▶ **TO DO**
Check each line of the listing for the string "Import". Copy those where it appears.
= Beginning of Section =
(* ===== verification/NetPolicy.v ===== *)
(** The domain policy of the network proxy:
    [codex-rs/network-proxy/src/config.rs], [state.rs], [runtime.rs] and the
    decisions of [network_policy.rs]. Reloading the configuration, looking up
    names, canonical paths and the TLS state are arguments. *)
From Stdlib Require Import ZifyN.
From stdpp Require Import gmap.
From S2P Require Import Prelude RustStr RustPath AbsolutePath NetHost.
Local Open Scope N_scope.

(** * Settings, [config.rs] *)

Inductive NetworkMode : Type := Limited | Full.
#[export] Instance NetworkMode_eq_dec : EqDecision NetworkMode.
Proof. solve_decision. Defined.
Definition allows_method (mode : NetworkMode) (method : str) : bool :=
  match mode with
  | Full => true
  | Limited => bool_decide (method = lit "GET") || bool_decide (method = lit "HEAD") || bool_decide (method = lit "OPTIONS")
  end.
Inductive NetworkDomainPermission : Type := NoPermission | AllowDomain | DenyDomain.
#[export] Instance NetworkDomainPermission_eq_dec : EqDecision NetworkDomainPermission.
Proof. solve_decision. Defined.
(** The derived order, [None < Allow < Deny]. *)
Definition permission_rank (p : NetworkDomainPermission) : nat :=
  match p with NoPermission => 0 | AllowDomain => 1 | DenyDomain => 2 end%nat.
Record NetworkDomainPermissionEntry : Type := { pattern : str; permission : NetworkDomainPermission }.
#[export] Instance NetworkDomainPermissionEntry_eq_dec : EqDecision NetworkDomainPermissionEntry.
Proof. solve_decision. Defined.

(** The loop of [effective_entries]: the patterns in the order of their first
    entries, and the strongest permission of each. *)
Fixpoint effective_loop (entries : list NetworkDomainPermissionEntry) (order : list str)
    (permissions : gmap str NetworkDomainPermission) : list str * gmap str NetworkDomainPermission :=
  match entries with
  | [] => (order, permissions)
  | entry :: entries' =>
      match permissions !! pattern entry with
      | None => effective_loop entries' (order ++ [pattern entry]) (<[pattern entry := permission entry]> permissions)
      | Some p =>
          effective_loop entries' order
            (if (permission_rank p <? permission_rank (permission entry))%nat
             then <[pattern entry := permission entry]> permissions else permissions)
      end
  end.
Definition effective_entries (entries : list NetworkDomainPermissionEntry) : list NetworkDomainPermissionEntry :=
  let '(order, permissions) := effective_loop entries [] ∅ in
  omap (λ pattern, (λ p, {| pattern := pattern; permission := p |}) <$> permissions !! pattern) order.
= End of Section =
▶ **TASK OUTPUT**
From Stdlib Require Import ZifyN.
From stdpp Require Import gmap.
From S2P Require Import Prelude RustStr RustPath AbsolutePath NetHost.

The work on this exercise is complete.